### Source data
(** 200 numbered paragraphs in a viewport of 600 pixels: after a frame at
    scroll offset 215 the slice holds the paragraphs 2 to 102, which is
    101 nodes, the bound for that viewport. *)
Lemma windowed_slice_is_bounded_witness :
  threshold < Js.js_length Fixture.numbered_html /\
  0 <= clientHeight Fixture.numbered_layout /\
  let p := after_frames Fixture.numbered_layout [215]
             (renderParsedContent Fixture.numbered_html Fixture.numbered_layout) in
  attached p <= 101 /\
  attached p <= 200 /\
  attached_nodes p = map Fixture.numbered (seqZ 2 101).
Proof.
  assert (Hvh : 0 <= clientHeight Fixture.numbered_layout) by (vm_compute; discriminate).
  split; [exact numbered_html_above_threshold|]. split; [exact Hvh|].
  intros p.
  destruct (windowed_slice_is_bounded Fixture.numbered_html Fixture.numbered_layout [215]
              numbered_html_above_threshold Hvh)
    as (_ & H1 & H2).
  split; [exact H1|]. split; [exact H2|].
  subst p.
  rewrite (above_threshold Fixture.numbered_html Fixture.numbered_layout
             numbered_html_above_threshold).
  vm_compute. reflexivity.
Defined.

(** C8 (as stated) fails twice.  With a viewport of 600 pixels the bound
    of the claim is (600 + 2 * 200) / 10 = 100 nodes, and a frame at scroll
    offset 215 attaches 101 of the 200 top-level nodes.  And for the output
    of a conversion, which has a single top-level element, scrolling to the
    end (offset: measured height less viewport height) never attaches that
    element, however many frames follow. *)
Lemma windowed_bound_exceeded_and_final_unit_missing :
  (threshold < Js.js_length Fixture.long_html /\
   (clientHeight Fixture.long_layout + 2 * buffer) / 10 = 100 /\
   attached (after_frames Fixture.long_layout [215]
               (renderParsedContent Fixture.long_html Fixture.long_layout)) = 101) /\
  (threshold < Js.js_length Fixture.single_html /\
   offsetHeight Fixture.single_layout - clientHeight Fixture.single_layout = 19400 /\
   forall n : nat,
     attached_nodes
       (after_frames Fixture.single_layout (replicate n 19400)
          (renderParsedContent Fixture.single_html Fixture.single_layout)) = []).
Proof.
  split.
  - split; [exact long_html_above_threshold|]. split; [reflexivity|].
    rewrite (above_threshold Fixture.long_html Fixture.long_layout long_html_above_threshold). vm_compute. reflexivity.
  - split; [exact single_html_above_threshold|]. split; [reflexivity|].
    intros n. rewrite (above_threshold Fixture.single_html Fixture.single_layout single_html_above_threshold). simpl.
    destruct n as [|n]; [reflexivity|].
    change (replicate (S n) 19400) with (19400 :: replicate n 19400).
    unfold run. simpl fold_left.
    rewrite new_start_renders by (vm_compute; discriminate).
    set (st := {| currentStart := start_index 19400;
                  slice := clones (children Fixture.single_layout) (start_index 19400)
                             (end_index (clientHeight Fixture.single_layout) 19400);
                  translateY := Some (start_index 19400 * 10) |}).
    assert (Hst : slice st = []) by reflexivity.
    assert (Hfix : forall k, fold_left
                     (fun st0 scrollTop => renderVisibleContent Fixture.single_layout scrollTop st0)
                     (replicate k 19400) st = st).
    { induction k as [|k IH]; [reflexivity|].
      change (replicate (S k) 19400) with (19400 :: replicate k 19400).
      simpl fold_left. rewrite same_start_no_render by reflexivity. exact IH. }
    rewrite Hfix. exact Hst.
Qed.

(** C10 (amended). A frame re-renders exactly when its start index differs
    from [currentStart], which is 0 at first; so as long as no frame had
    another start index, nothing is rendered: for a payload above the
    threshold and frames whose start indices are all 0, the first call at
    scroll offset 0 included, the slice stays empty.  After a frame at some
    offset, a frame with the same start index leaves the state as it is,
    whatever its end index (another offset, another viewport height). *)
Theorem rerender_only_on_new_start {Node : Type}
    (lay : Layout Node) (st : State Node) (scrollTop : Z) :
  (rerenders scrollTop st = true <-> start_index scrollTop <> currentStart st) /\
  (rerenders scrollTop st = false -> renderVisibleContent lay scrollTop st = st) /\
  currentStart (@initial Node) = 0 /\
  (forall (html : string) (frames : list Z),
     threshold < Js.js_length html ->
     Forall (fun s => start_index s = 0) frames ->
     after_frames lay frames (renderParsedContent html lay) =
       Windowed (offsetHeight lay) initial /\
     attached_nodes (after_frames lay frames (renderParsedContent html lay)) = []) /\
  (forall (lay' : Layout Node) (scrollTop' : Z),
     start_index scrollTop' = start_index scrollTop ->
     renderVisibleContent lay' scrollTop' (renderVisibleContent lay scrollTop st) =
     renderVisibleContent lay scrollTop st).
Proof.
  split; [|split; [|split; [|split]]].
  - unfold rerenders. destruct (Z.eqb_spec (start_index scrollTop) (currentStart st));
      simpl; split; intros; try congruence; try discriminate; reflexivity.
  - unfold renderVisibleContent. intros ->. reflexivity.
  - reflexivity.
  - intros html frames Hbig H0. rewrite (above_threshold html lay Hbig). simpl.
    rewrite (run_at_start_0 lay frames H0). split; reflexivity.
  - intros lay' scrollTop' E. apply same_start_no_render. rewrite E.
    destruct (Z.eq_dec (start_index scrollTop) (currentStart st)) as [E0|NE].
    + rewrite same_start_no_render by exact E0. exact E0.
    + rewrite new_start_renders by exact NE. reflexivity.
Qed.

(** Frames at offsets 0, 100 and 209 render nothing; offsets 300 and 305 share
    the start index 10 but not the end index, and the second changes nothing. *)
Lemma rerender_only_on_new_start_witness :
  after_frames Fixture.long_layout [0; 100; 209]
    (renderParsedContent Fixture.long_html Fixture.long_layout) =
    Windowed (offsetHeight Fixture.long_layout) initial /\
  end_index 600 300 <> end_index 600 305 /\
  renderVisibleContent Fixture.long_layout 305
    (renderVisibleContent Fixture.long_layout 300 initial) =
  renderVisibleContent Fixture.long_layout 300 initial.
Proof.
  destruct (rerender_only_on_new_start Fixture.long_layout initial 300)
    as (_ & _ & _ & H4 & H5).
  split; [|split].
  - apply (H4 Fixture.long_html [0; 100; 209] long_html_above_threshold).
    repeat constructor.
  - vm_compute. discriminate.
  - apply (H5 Fixture.long_layout 305). reflexivity.
Defined.

(** C10 (as stated) fails: after a frame at scroll offset 300 (start index
    10, 100 nodes attached), a frame back at scroll offset 0 has start
    index 0 and renders a slice: the first 80 nodes. *)
Lemma start_0_renders_after_scrolling_back :
  start_index 300 = 10 /\
  start_index 0 = 0 /\
  attached (after_frames Fixture.long_layout [300]
              (renderParsedContent Fixture.long_html Fixture.long_layout)) = 100 /\
  attached (after_frames Fixture.long_layout [300; 0]
              (renderParsedContent Fixture.long_html Fixture.long_layout)) = 80 /\
  rerenders 0 (renderVisibleContent Fixture.long_layout 300 initial) = true.
Proof.
  split; [reflexivity|]. split; [reflexivity|].
  rewrite (above_threshold Fixture.long_html Fixture.long_layout long_html_above_threshold).
  repeat split; vm_compute; reflexivity.
Qed.

End RendererFacts.

(** * Further properties *)

(** ** [escapeHtml] *)

Lemma replace_all_app c by_ a b :
  Js.replace_all c by_ (a +:+ b) = Js.replace_all c by_ a +:+ Js.replace_all c by_ b.
Proof.
  induction a as [|x a IH]; [reflexivity|].
  change (String x a +:+ b) with (String x (a +:+ b)). simpl.
  rewrite IH. destruct (Ascii.eqb x c); [|reflexivity].
  symmetry. apply append_assoc.
Qed.

Lemma replace_all_other c by_ x s :
  Ascii.eqb x c = false ->
  Js.replace_all c by_ (String x s) = String x (Js.replace_all c by_ s).
Proof. intros E. simpl. rewrite E. reflexivity. Qed.

Lemma five_replacements_app a b :
  five_replacements (a +:+ b) = five_replacements a +:+ five_replacements b.
Proof. unfold five_replacements. rewrite !replace_all_app. reflexivity. Qed.

Lemma five_replacements_char c :
  five_replacements (String c "") = escape_char c.
Proof.
  unfold five_replacements, escape_char.
  destruct (Ascii.eqb c "&") eqn:E1; [apply Ascii.eqb_eq in E1; subst c; reflexivity|].
  rewrite (replace_all_other _ _ _ _ E1).
  destruct (Ascii.eqb c "<") eqn:E2; [apply Ascii.eqb_eq in E2; subst c; reflexivity|].
  rewrite (replace_all_other _ _ _ _ E2).
  destruct (Ascii.eqb c ">") eqn:E3; [apply Ascii.eqb_eq in E3; subst c; reflexivity|].
  rewrite (replace_all_other _ _ _ _ E3).
  destruct (Ascii.eqb c (ascii_of_nat 34)) eqn:E4;
    [apply Ascii.eqb_eq in E4; subst c; reflexivity|].
  rewrite (replace_all_other _ _ _ _ E4).
  destruct (Ascii.eqb c "'") eqn:E5; [apply Ascii.eqb_eq in E5; subst c; reflexivity|].
  rewrite (replace_all_other _ _ _ _ E5). reflexivity.
Qed.

Lemma five_replacements_once s : five_replacements s = escape_once s.
Proof.
  induction s as [|c s IH]; [reflexivity|].
  change (String c s) with (String c "" +:+ s).
  rewrite five_replacements_app, five_replacements_char, IH. reflexivity.
Qed.

Lemma escapeHtml_once (unsafe : string) : escapeHtml unsafe = escape_once unsafe.
Proof.
  unfold escapeHtml. destruct unsafe as [|c s]; [reflexivity|].
  apply (five_replacements_once (String c s)).
Qed.

(** X1. The five successive replacements of [escapeHtml] never escape
    twice: for every text the result is what one pass writes, each
    character on its own, the ampersands of the entities written for
    [<], [>] and the quotes included. *)
Theorem escapeHtml_single_pass (unsafe : string) :
  escapeHtml unsafe = escape_once unsafe.
Proof. exact (escapeHtml_once unsafe). Qed.

Lemma escape_char_cases c :
  (special c = false /\ escape_char c = String c "") \/
  (c = "&"%char /\ escape_char c = "&amp;") \/
  (c = "<"%char /\ escape_char c = "&lt;") \/
  (c = ">"%char /\ escape_char c = "&gt;") \/
  (c = ascii_of_nat 34 /\ escape_char c = "&quot;") \/
  (c = "'"%char /\ escape_char c = "&#039;").
Proof.
  unfold escape_char, special.
  destruct (Ascii.eqb c "&") eqn:E1; [apply Ascii.eqb_eq in E1; auto 10|].
  destruct (Ascii.eqb c "<") eqn:E2; [apply Ascii.eqb_eq in E2; auto 10|].
  destruct (Ascii.eqb c ">") eqn:E3; [apply Ascii.eqb_eq in E3; auto 10|].
  destruct (Ascii.eqb c (ascii_of_nat 34)) eqn:E4; [apply Ascii.eqb_eq in E4; auto 10|].
  destruct (Ascii.eqb c "'") eqn:E5; [apply Ascii.eqb_eq in E5; auto 10|].
  left. split; reflexivity.
Qed.

Lemma special_not_amp c : special c = false -> c <> "&"%char.
Proof. intros H ->. discriminate H. Qed.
######
◆ **Exercise instructions**
Beginning at the line above that contains "renderVisibleContent lay scrollTop st).", return each line exactly through the line that contains "- reflexivity.", and no others.

◆ **Your response**
     renderVisibleContent lay scrollTop st).
Proof.
  split; [|split; [|split; [|split]]].
  - unfold rerenders. destruct (Z.eqb_spec (start_index scrollTop) (currentStart st));
      simpl; split; intros; try congruence; try discriminate; reflexivity.
  - unfold renderVisibleContent. intros ->. reflexivity.
  - reflexivity.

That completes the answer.